Lemma record_parse_ok message offset r next :
  bytes_ok message -> 0 <= offset -> record_parse message offset = Ok (r, next) ->
  drecord_ok r /\ 0 <= next.
Proof.
  intros Hb Ho. unfold record_parse.
  destruct (parse_wire message offset) as [[n c]|] eqn:E1; [|done].
  apply parse_wire_sound in E1 as [Hn Hc]; [|done..].
  destruct (checked_add c 10) as [fe|] eqn:E2; cbn [ok_or]; [|done].
  apply checked_add_Some in E2 as [-> _].
  destruct (get_range message c (c + 10)) as [fixed|] eqn:E3; cbn [ok_or]; [|done].
  pose proof (get_range_bytes _ _ _ _ Hb E3) as Hf. apply get_range_Some in E3 as (_ & _ & Hz).
  assert (Hl : length fixed = 10%nat) by (unfold zlen in Hz; lia).
  pose proof (be_at_range fixed 0 2 Hf ltac:(lia)). pose proof (be_at_range fixed 2 2 Hf ltac:(lia)).
  pose proof (be_at_range fixed 4 4 Hf ltac:(lia)). pose proof (be_at_range fixed 8 2 Hf ltac:(lia)).
  case_match; [done|].
  destruct (checked_add (c + 10) _) as [stop|] eqn:E4; cbn [ok_or]; [|done].
  apply checked_add_Some in E4 as [-> _].
  destruct (get_range message (c + 10) _) as [raw|] eqn:E5; cbn [ok_or]; [|done].
  destruct (normalize_record_rdata _ _ _ _ _) as [rdata|] eqn:E6; [|done]. intros [= <- <-].
  split; [|lia].
  split; cbn; [done|apply type_from_code_ok; width_lia|width_lia|width_lia|].
  by apply (normalize_sound message (c + 10) _ _ raw rdata Hb ltac:(lia) E5).
Qed.

(** A name at the start of a chunk parses, and the chunk's rest follows it. *)
Lemma chunk_name pre n rest post :
  dname_ok n -> zlen (pre ++ (name_bytes n ++ rest) ++ post) <= u64_max ->
  parse_wire (pre ++ (name_bytes n ++ rest) ++ post) (zlen pre) = Ok (n, zlen (pre ++ name_bytes n)) /\
  pre ++ (name_bytes n ++ rest) ++ post = (pre ++ name_bytes n) ++ rest ++ post.
Proof.
  intros Hn Hz. split; [|by rewrite <- !app_assoc].
  replace (pre ++ (name_bytes n ++ rest) ++ post) with (pre ++ name_bytes n ++ (rest ++ post)) in *
    by (by rewrite <- app_assoc).
  rewrite zlen_app. by apply parse_wire_encoded.
Qed.

Lemma dns_question_back pre q bytes post :
  dquestion_ok q -> question_encode q = Ok bytes -> zlen (pre ++ bytes ++ post) <= u64_max ->
  question_parse (pre ++ bytes ++ post) (zlen pre) = Ok (q, zlen pre + zlen bytes).
Proof.
  intros [Hn [Ht1 Ht2] Hc] He Hz. unfold question_encode in He. rewrite encode_wire_ok in He by done.
  apply Ok_inj in He as <-. set (fixed := to_be 2 (type_code (dq_type q)) ++ to_be 2 (dq_class q)) in *.
  assert (Hf : zlen fixed = 4) by (unfold fixed; by rewrite zlen_app, !zlen_to_be).
  destruct (chunk_name pre (dq_name q) fixed post Hn Hz) as [P E].
  unfold question_parse. rewrite P, E. rewrite E, !zlen_app in Hz. pose proof (zlen_nonneg post).
  rewrite zlen_app, checked_add_small by lia. cbn [ok_or].
  rewrite (get_range_at (pre ++ name_bytes (dq_name q)) fixed post); [|done|by rewrite zlen_app|lia].
  cbn [ok_or]. unfold fixed. rewrite be_at_here by (width; lia). rewrite be_at_skip_to by lia.
  cbn [Nat.sub]. rewrite <- (app_nil_r (to_be 2 (dq_class q))), be_at_here by (width; lia).
  rewrite Ht2, !zlen_app, zlen_nil, !zlen_to_be. destruct q as [n t c]. cbn [dq_name dq_class]. do 2 f_equal. lia.
Qed.

Lemma dns_record_back pre r bytes post :
  drecord_ok r -> record_encode r = Ok bytes -> zlen (pre ++ bytes ++ post) <= u64_max ->
  record_parse (pre ++ bytes ++ post) (zlen pre) = Ok (r, zlen pre + zlen bytes).
Proof.
  intros [Hn [Ht1 Ht2] Hc Httl Hs] He Hz. unfold record_encode in He.
  destruct (u16_max <? zlen (dr_rdata r)) eqn:Hlen; [done|]. breflect.
  rewrite encode_wire_ok in He by done. apply Ok_inj in He as <-.
  set (rdata := dr_rdata r) in *. pose proof (zlen_nonneg rdata).
  set (fixed := to_be 2 (type_code (dr_type r)) ++ to_be 2 (dr_class r) ++ to_be 4 (dr_ttl r) ++ to_be 2 (zlen rdata)).
  assert (Hf : zlen fixed = 10) by (unfold fixed; by rewrite !zlen_app, !zlen_to_be).
  replace (name_bytes (dr_name r) ++ to_be 2 (type_code (dr_type r)) ++ to_be 2 (dr_class r)
    ++ to_be 4 (dr_ttl r) ++ to_be 2 (zlen rdata) ++ rdata) with (name_bytes (dr_name r) ++ (fixed ++ rdata)) in *
    by (unfold fixed; by rewrite <- !app_assoc).
  destruct (chunk_name pre (dr_name r) (fixed ++ rdata) post Hn Hz) as [P E].
  unfold record_parse. rewrite P, E. rewrite E in Hz. set (pre2 := pre ++ name_bytes (dr_name r)) in *.
  assert (E3 : pre2 ++ (fixed ++ rdata) ++ post = (pre2 ++ fixed) ++ rdata ++ post) by (by rewrite <- !app_assoc).
  specialize (Hs (pre2 ++ fixed) post). rewrite <- E3 in Hs. specialize (Hs Hz).
  rewrite !zlen_app in Hz. pose proof (zlen_nonneg post). pose proof (zlen_nonneg pre2).
  rewrite checked_add_small by lia. cbn [ok_or].
  rewrite (get_range_at pre2 fixed (rdata ++ post)); [|by rewrite <- app_assoc|done|lia]. cbn [ok_or].
  assert (B : be_at fixed 0 2 = type_code (dr_type r) /\ be_at fixed 2 2 = dr_class r /\
    be_at fixed 4 4 = dr_ttl r /\ be_at fixed 8 2 = zlen rdata).
  { unfold fixed. rewrite <- (app_nil_r (to_be 2 (zlen rdata))).
    split_and!; rewrite ?be_at_skip_to by lia; cbn [Nat.sub]; apply be_at_here; width; lia. }
  destruct B as (-> & -> & -> & ->). rewrite (proj2 (Z.ltb_ge MAX_RDATA_LEN (zlen rdata)))
    by (unfold MAX_RDATA_LEN; width_lia).
  rewrite checked_add_small by lia. cbn [ok_or].
  rewrite (get_range_at (pre2 ++ fixed) rdata post); [|done|rewrite zlen_app; lia|lia]. cbn [ok_or].
  rewrite Ht2. rewrite zlen_app, Hf in Hs. rewrite Hs.
  unfold pre2. rewrite !zlen_app, Hf. subst rdata. destruct r as [n t c ttl rd]. cbn [dr_name dr_rdata dr_class dr_ttl dr_type]. do 2 f_equal. lia.
Qed.

(** ** Messages *)

Section counts.
Context {T : Type} (parse : list Z -> Z -> result ParseError (T * Z)).
Context (encode : T -> result ParseError (list Z)) (P : T -> Prop).

Lemma parse_count_ok message items : forall cursor count next,
  (forall offset x next, 0 <= offset -> parse message offset = Ok (x, next) -> P x /\ 0 <= next) ->
  0 <= cursor -> parse_count parse message cursor count = Ok (items, next) ->
  Forall P items /\ length items = count /\ 0 <= next.
Proof.
  revert items. intros items cursor count next Hp. revert items cursor next.
  induction count as [|count IH]; intros items cursor next Hc H; cbn [parse_count] in H.
  - injection H as <- <-. done.
  - destruct (parse message cursor) as [[x nx]|] eqn:E; [|done].
    apply Hp in E as [Hx Hnx]; [|done].
    destruct (parse_count parse message nx count) as [[xs nx2]|] eqn:E2; [|done]. injection H as <- <-.
    apply IH in E2 as (? & ? & ?); [|done]. split_and!; [by constructor|simpl; lia|done].
Qed.

Lemma count_roundtrip items : forall pre bytes post,
  (forall pre x bytes post, P x -> encode x = Ok bytes -> zlen (pre ++ bytes ++ post) <= u64_max ->
     parse (pre ++ bytes ++ post) (zlen pre) = Ok (x, zlen pre + zlen bytes)) ->
  Forall P items -> encode_all encode items = Ok bytes -> zlen (pre ++ bytes ++ post) <= u64_max ->
  parse_count parse (pre ++ bytes ++ post) (zlen pre) (length items) = Ok (items, zlen (pre ++ bytes)).
Proof.
  induction items as [|x items IH]; intros pre bytes post Hr HP He Hz; cbn [encode_all parse_count length] in *.
  - injection He as <-. by rewrite app_nil_r.
  - apply Forall_cons in HP as [Hx HP]. destruct (encode x) as [bx|] eqn:Ex; [|done].
    destruct (encode_all encode items) as [bs|] eqn:Es; [|done]. injection He as <-.
    replace (pre ++ (bx ++ bs) ++ post) with (pre ++ bx ++ (bs ++ post)) in * by (by rewrite <- app_assoc).
    rewrite (Hr _ _ _ _ Hx Ex Hz). rewrite <- zlen_app.
    replace (pre ++ bx ++ (bs ++ post)) with ((pre ++ bx) ++ bs ++ post) in * by (by rewrite <- app_assoc).
    rewrite (IH _ bs post Hr HP eq_refl Hz). by rewrite <- app_assoc.
Qed.
End counts.

(** Messages the parser can return. *)
Record dmessage_ok (m : DnsMessage) : Prop := {
  mo_id : in_u16 (dh_id (dm_header m)); mo_flags : in_u16 (df_bits (dh_flags (dm_header m)));
  mo_qd : dh_questions (dm_header m) = zlen (dm_questions m);
  mo_an : dh_answers (dm_header m) = zlen (dm_answers m);
  mo_ns : dh_authorities (dm_header m) = zlen (dm_authorities m);
  mo_ar : dh_additionals (dm_header m) = zlen (dm_additionals m);
  mo_questions : Forall dquestion_ok (dm_questions m); mo_answers : Forall drecord_ok (dm_answers m);
  mo_authorities : Forall drecord_ok (dm_authorities m);
  mo_additionals : Forall drecord_ok (dm_additionals m) }.

Lemma read_be_ok N r v r' :
  bytes_ok (rd_data r) -> 0 <= N -> 0 <= rd_offset r -> rd_read_be N r = Ok (v, r') ->
  0 <= v < 256 ^ N /\ rd_data r' = rd_data r /\ 0 <= rd_offset r'.
Proof.
  intros Hb HN Ho. unfold rd_read_be, rd_read_array, rd_read_bytes.
  destruct (checked_add _ _) as [stop|] eqn:E; cbn [ok_or]; [|done].
  apply checked_add_Some in E as [-> _]. destruct (zlen (rd_data r) <? _) eqn:Elt; [done|]. intros [= <- <-]. breflect. cbn.
  set (bytes := take _ _).
  assert (Hz : zlen bytes = N) by (unfold bytes, zlen in *; rewrite length_take, length_drop; lia).
  split; [|split; [done|lia]]. rewrite <- Hz. apply from_be_bound. by apply Forall_take, Forall_drop.
Qed.

Lemma read_be_back n v : 0 <= v < 256 ^ Z.of_nat n -> reads_back (rd_read_be (Z.of_nat n)) (to_be n v) v.
Proof.
  intros Hv. rewrite <- (from_be_to_be n v) at 2 by done. unfold rd_read_be.
  apply (reads_last (rd_read_array (Z.of_nat n)) from_be), read_array_back, zlen_to_be.
Qed.

Lemma dns_header_ok data h :
  bytes_ok data -> dns_header_parse data = Ok h ->
  Forall in_u16 [dh_id h; df_bits (dh_flags h); dh_questions h; dh_answers h; dh_authorities h;
                 dh_additionals h].
Proof.
  intros Hb. unfold dns_header_parse.
  assert (Hgo : forall r, bytes_ok (rd_data r) -> 0 <= rd_offset r -> forall v r',
    rd_read_be 2 r = Ok (v, r') -> in_u16 v /\ bytes_ok (rd_data r') /\ 0 <= rd_offset r').
  { intros r Hr Ho v r' E. apply read_be_ok in E as (H1 & -> & H3); [|done|lia|done].
    split_and!; [width; lia|done|done]. }
  assert (H0 : bytes_ok (rd_data (rd_new data)) /\ 0 <= rd_offset (rd_new data)) by (split; [done|cbn; lia]).
  destruct H0 as [H0 H0']. generalize dependent (rd_new data). intros r0 H0 H0'.
  destruct (rd_read_be 2 r0) as [[v1 r1]|] eqn:E1; [|done]. apply Hgo in E1 as (V1 & B1 & O1); [|done..].
  destruct (rd_read_be 2 r1) as [[v2 r2]|] eqn:E2; [|done]. apply Hgo in E2 as (V2 & B2 & O2); [|done..].
  destruct (rd_read_be 2 r2) as [[v3 r3]|] eqn:E3; [|done]. apply Hgo in E3 as (V3 & B3 & O3); [|done..].
  destruct (rd_read_be 2 r3) as [[v4 r4]|] eqn:E4; [|done]. apply Hgo in E4 as (V4 & B4 & O4); [|done..].
  destruct (rd_read_be 2 r4) as [[v5 r5]|] eqn:E5; [|done]. apply Hgo in E5 as (V5 & B5 & O5); [|done..].
  destruct (rd_read_be 2 r5) as [[v6 r6]|] eqn:E6; [|done]. apply Hgo in E6 as (V6 & _ & _); [|done..].
  intros [= <-]. cbn. by rewrite !Forall_cons, Forall_nil.
Qed.
(** ** What the decoder returns *)

(** A record the owner's resource may hold: the owner's own, or the address of a
    server under the owner or of a synthetic name. *)
Definition hs_record_ok (owner : DnsName) (ttl : Z) (r : ResourceRecord) : Prop :=
  dr_class r = 1 /\ dr_ttl r = ttl /\
  match dr_type r with
  | TDs | TTxt => dr_name r = owner
  | TNs => dr_name r = owner /\ exists ns, dr_rdata r = name_bytes ns /\ dname_ok ns
  | TA => zlen (dr_rdata r) = 4 /\
      (is_subdomain_or_equal (dr_name r) owner = true \/ synth_name (dr_rdata r) = Ok (dr_name r))
  | TAaaa => zlen (dr_rdata r) = 16 /\
      (is_subdomain_or_equal (dr_name r) owner = true \/ synth_name (dr_rdata r) = Ok (dr_name r))
  | _ => False
  end.

Definition hs_records_ok (owner : DnsName) (ttl : Z) (records : list ResourceRecord) : Prop :=
  zlen records <= MAX_HANDSHAKE_RESOURCE_RECORDS /\ Forall (hs_record_ok owner ttl) records.

Lemma push_record_ok owner ttl records r records' :
  hs_records_ok owner ttl records -> hs_record_ok owner ttl r ->
  push_record records r = Ok records' -> hs_records_ok owner ttl records'.
Proof.
  intros [Hl Hf] Hr. unfold push_record. case_match; [done|]. intros [= <-]. breflect. split.
  - rewrite zlen_app, zlen_cons, zlen_nil. lia.
  - apply Forall_app. split; [done|by constructor].
Qed.

(** The address a name server record comes with. *)
Definition glue_ok (owner : DnsName) (ns : DnsName) (t : RecordType) (address : list Z) : Prop :=
  (t = TA /\ zlen address = 4 \/ t = TAaaa /\ zlen address = 16) /\
  (is_subdomain_or_equal ns owner = true \/ synth_name address = Ok ns).

Lemma push_server_ok owner ttl records ns glue t address records' :
  hs_records_ok owner ttl records -> dname_ok ns -> (glue = true -> glue_ok owner ns t address) ->
  push_server owner ttl records ns glue t address = Ok records' -> hs_records_ok owner ttl records'.
Proof.
  intros Hr Hn Hg. unfold push_server, name_rdata. rewrite encode_wire_ok by done. cbn [map_err].
  destruct (push_record records _) as [rs|] eqn:E; [|done].
  apply (push_record_ok owner ttl) in E; [|done|].
  2: { split_and!; [done|done|]. cbn. split; [done|by exists ns]. }
  destruct glue; [|by intros [= <-]]. intros Hp. eapply push_record_ok; [exact E| |exact Hp].
  destruct (Hg eq_refl) as [[[-> Hz]|[-> Hz]] Hcase]; by split_and!.
Qed.

Lemma rc_read_bytes_ok data offset len bytes next :
  rc_read_bytes data offset len = Ok (bytes, next) ->
  zlen bytes = len /\ next = offset + len /\ 0 <= offset <= next /\ next <= zlen data /\
  (bytes_ok data -> bytes_ok bytes).
Proof.
  unfold rc_read_bytes. destruct (checked_add offset len) as [stop|] eqn:E; cbn [ok_or]; [|done].
  apply checked_add_Some in E as [-> _].
  destruct (get_range data offset (offset + len)) as [b|] eqn:Eg; cbn [ok_or]; [|done]. intros [= <- <-].
  pose proof (get_range_bytes data offset (offset + len) b) as Hb.
  pose proof (get_range_Some _ _ _ _ Eg). split_and!; try lia. intros. by apply Hb.
Qed.

Lemma rc_read_u8_ok data offset b next :
  rc_read_u8 data offset = Ok (b, next) ->
  next = offset + 1 /\ 0 <= offset < zlen data /\ (bytes_ok data -> in_u8 b).
Proof.
  unfold rc_read_u8. destruct (get data offset) as [x|] eqn:E; cbn [ok_or]; [|done]. intros [= <- <-].
  pose proof (get_Some_range _ _ _ E). split_and!; [done|lia|lia|]. intros. by eapply get_byte.
Qed.

Lemma rc_read_len_ok data offset bytes next :
  bytes_ok data -> rc_read_len_u8_bytes data offset = Ok (bytes, next) ->
  0 <= offset < next /\ next <= zlen data.
Proof.
  intros Hb. unfold rc_read_len_u8_bytes. destruct (rc_read_u8 data offset) as [[len o]|] eqn:E; [|done].
  apply rc_read_u8_ok in E as (-> & H1 & H2). specialize (H2 Hb). intros E.
  apply rc_read_bytes_ok in E as (H3 & -> & H5 & H6 & _). width. lia.
Qed.

Lemma rc_read_name_ok data offset n next :
  bytes_ok data -> 0 <= offset -> rc_read_name data offset = Ok (n, next) ->
  dname_ok n /\ offset < next <= zlen data.
Proof.
  intros Hb Ho. unfold rc_read_name. destruct (parse_wire data offset) as [[m nx]|] eqn:E; cbn [map_err]; [|done].
  apply parse_wire_sound in E as [Hn Hx]; [|done..]. case_match; [done|]. by intros [= <- <-].
Qed.

Lemma read_strings_ok data count : forall offset rdata rdata' next,
  bytes_ok data -> 0 <= offset <= zlen data -> read_strings data offset rdata count = Ok (rdata', next) ->
  offset <= next <= zlen data.
Proof.
  induction count as [|count IH]; intros offset rdata rdata' next Hb Ho; cbn [read_strings].
  - intros [= _ <-]. lia.
  - destruct (rc_read_len_u8_bytes data offset) as [[text o]|] eqn:E; [|done].
    apply rc_read_len_ok in E as [H1 H2]; [|done]. intros E. apply IH in E; [lia|done|lia].
Qed.

Lemma synth_names_ok address ns :
  bytes_ok address -> 1 <= zlen address <= 16 -> synth_name address = Ok ns -> dname_ok ns.
Proof.
  intros Hb Hl E. pose proof E as E'. unfold synth_name in E'.
  destruct (dns_from_ascii _) as [n|] eqn:Ea in E'; [|done]. cbn in E'. injection E' as ->.
  rewrite synth_name_ok in E by done. injection E as <-.
  destruct (base32_spec address Hb) as (pad & Hp & Hz & _).
  assert (Hplain : Forall (fun c => plain_char c = true) (95 :: base32hex_nopad address)).
  { constructor; [done|]. apply base32_chars, alphabet_plain. }
  assert (Hbytes : forall l, Forall (fun c => plain_char c = true) l -> bytes_ok l).
  { intros l Hpl. eapply Forall_impl; [exact Hpl|]. intros c Hc. unfold plain_char in Hc.
    assert (48 <= c <= 122) by (breflect; lia). width_lia. }
  destruct (plain_label _ Hplain) as (_ & A2 & A3 & _).
  assert (Hs : Forall (fun c => plain_char c = true) synth_suffix) by (by repeat constructor).
  destruct (plain_label _ Hs) as (_ & B2 & B3 & _).
  assert (Hsz : zlen synth_suffix = 6) by done.
  pose proof (zlen_nonneg (base32hex_nopad address)).
  split; cbn [dn_labels].
  - apply Forall_cons; split; [|apply Forall_cons; split; [|by apply Forall_nil]];
      (split_and!; rewrite ?zlen_cons, ?Hsz; unfold MAX_DNS_LABEL_LEN; try lia; try done; by apply Hbytes).
  - unfold labels_sum, MAX_DNS_NAME_LEN. cbn [foldr]. rewrite zlen_cons, Hsz. lia.
Qed.

(** One turn of the loop: the offset advances inside the data and the records
    stay those the resource may hold. *)
Lemma decode_step_ok owner data ttl offset records st' :
  bytes_ok data -> 0 <= offset -> hs_records_ok owner ttl records ->
  decode_step owner data ttl (offset, records) = Ok (inl st') ->
  offset < fst st' <= zlen data /\ hs_records_ok owner ttl (snd st').
Proof.
  intros Hb Ho Hr. unfold decode_step. destruct (zlen data - offset <=? 0) eqn:E0; [done|]. breflect.
  destruct (rc_read_u8 data offset) as [[kind o]|] eqn:Ek; [|done].
  apply rc_read_u8_ok in Ek as (-> & Hk & _).
  destruct (kind =? HS_TYPE_DS).
  { unfold rc_read_u16_be, rc_read_array.
    destruct (rc_read_bytes data (offset + 1) 2) as [[tag o1]|] eqn:E1; [|done].
    apply rc_read_bytes_ok in E1 as (_ & -> & H1 & _).
    destruct (rc_read_u8 data _) as [[alg o2]|] eqn:E2; [|done]. apply rc_read_u8_ok in E2 as (-> & _).
    destruct (rc_read_u8 data _) as [[dt o3]|] eqn:E3; [|done]. apply rc_read_u8_ok in E3 as (-> & _).
    destruct (rc_read_len_u8_bytes data _) as [[dg o4]|] eqn:E4; [|done]. apply rc_read_len_ok in E4; [|done].
    destruct (push_record records _) as [rs|] eqn:Ep; [|done]. intros [= <-]. cbn. split; [lia|].
    eapply push_record_ok; [exact Hr| |exact Ep]. by split_and!. }
  destruct (kind =? HS_TYPE_NS).
  { destruct (rc_read_name data _) as [[ns o1]|] eqn:E1; [|done]. apply rc_read_name_ok in E1 as [Hn H1]; [|done|lia].
    destruct (push_server _ _ _ _ _ _ _) as [rs|] eqn:Ep; [|done]. intros [= <-]. cbn. split; [lia|].
    eapply push_server_ok; [exact Hr|exact Hn| |exact Ep]; done. }
  assert (Hglue : forall t w, (t = TA /\ w = 4 \/ t = TAaaa /\ w = 16) ->
    (let? (ns, offset) := rc_read_name data (offset + 1) in
     let? (address, offset) := rc_read_array data offset w in
     let? records := push_server owner ttl records ns (is_subdomain_or_equal ns owner) t address in
     Ok (inl (offset, records))) = Ok (@inl _ (list ResourceRecord) st') ->
    offset < fst st' <= zlen data /\ hs_records_ok owner ttl (snd st')).
  { intros t w Ht. destruct (rc_read_name data _) as [[ns o1]|] eqn:E1; [|done].
    apply rc_read_name_ok in E1 as [Hn H1]; [|done|lia]. unfold rc_read_array.
    destruct (rc_read_bytes data o1 w) as [[address o2]|] eqn:E2; [|done].
    apply rc_read_bytes_ok in E2 as (Hz & -> & H2 & H3 & _).
    destruct (push_server _ _ _ _ _ _ _) as [rs|] eqn:Ep; [|done]. intros [= <-]. cbn.
    split; [lia|]. eapply push_server_ok; [done|exact Hn| |exact Ep]. intros Hsub. split; [|by left].
    destruct Ht as [[-> ->]|[-> ->]]; [by left|by right]. }
  assert (Hsynth : forall t w, (t = TA /\ w = 4 \/ t = TAaaa /\ w = 16) ->
    (let? (address, offset) := rc_read_array data (offset + 1) w in
     let? ns := synth_name address in
     let? records := push_server owner ttl records ns true t address in
     Ok (inl (offset, records))) = Ok (@inl _ (list ResourceRecord) st') ->
    offset < fst st' <= zlen data /\ hs_records_ok owner ttl (snd st')).
  { intros t w Ht. unfold rc_read_array.
    destruct (rc_read_bytes data (offset + 1) w) as [[address o2]|] eqn:E2; [|done].
    apply rc_read_bytes_ok in E2 as (Hz & -> & H2 & H3 & Hab). specialize (Hab Hb).
    destruct (synth_name address) as [ns|] eqn:Es; [|done].
    destruct (push_server _ _ _ _ _ _ _) as [rs|] eqn:Ep; [|done]. intros [= <-]. cbn.
    split; [lia|]. eapply push_server_ok; [done|eapply synth_names_ok; [exact Hab|lia|exact Es]| |exact Ep].
    intros _. split; [|by right]. destruct Ht as [[-> ->]|[-> ->]]; [by left|by right]. }
  destruct (kind =? HS_TYPE_GLUE4); [by apply Hglue; left|].
  destruct (kind =? HS_TYPE_GLUE6); [by apply Hglue; right|].
  destruct (kind =? HS_TYPE_SYNTH4); [by apply Hsynth; left|].
  destruct (kind =? HS_TYPE_SYNTH6); [by apply Hsynth; right|].
  destruct (kind =? HS_TYPE_TXT); [|done].
  destruct (rc_read_u8 data (offset + 1)) as [[count o1]|] eqn:E1; [|done].
  apply rc_read_u8_ok in E1 as (-> & H1 & _). destruct (MAX_HANDSHAKE_TXT_STRINGS <? count); [done|].
  destruct (read_strings data _ [] _) as [[rdata o2]|] eqn:E2; [|done].
  apply read_strings_ok in E2; [|done|lia].
  destruct (push_record records _) as [rs|] eqn:Ep; [|done]. intros [= <-]. cbn. split; [lia|].
  eapply push_record_ok; [exact Hr| |exact Ep]. by split_and!.
Qed.

Lemma decode_fuel owner data ttl :
  bytes_ok data -> 1 <= zlen data ->
  exists r, loop (S (length data)) (decode_step owner data ttl) (1, []) = Some r.
Proof.
  intros Hb Hz. apply (loop_advances _ (fun st => 0 <= fst st /\ hs_records_ok owner ttl (snd st)) fst (zlen data)).
  - intros [o rs] st' [Ho Hr] Hs. apply decode_step_ok in Hs as [H1 H2]; [|done..]. cbn in *.
    split; [split; [lia|done]|lia].
  - cbn. split; [lia|]. split; [by vm_compute|constructor].
  - cbn [fst]. unfold zlen in *. lia.
  - cbn [fst]. lia.
Qed.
----
WORK REQUIRED: Report every line in the data above in which the word "Messages" appears.

RESPONSE TO THE TASK:
(** ** Messages *)
(** Messages the parser can return. *)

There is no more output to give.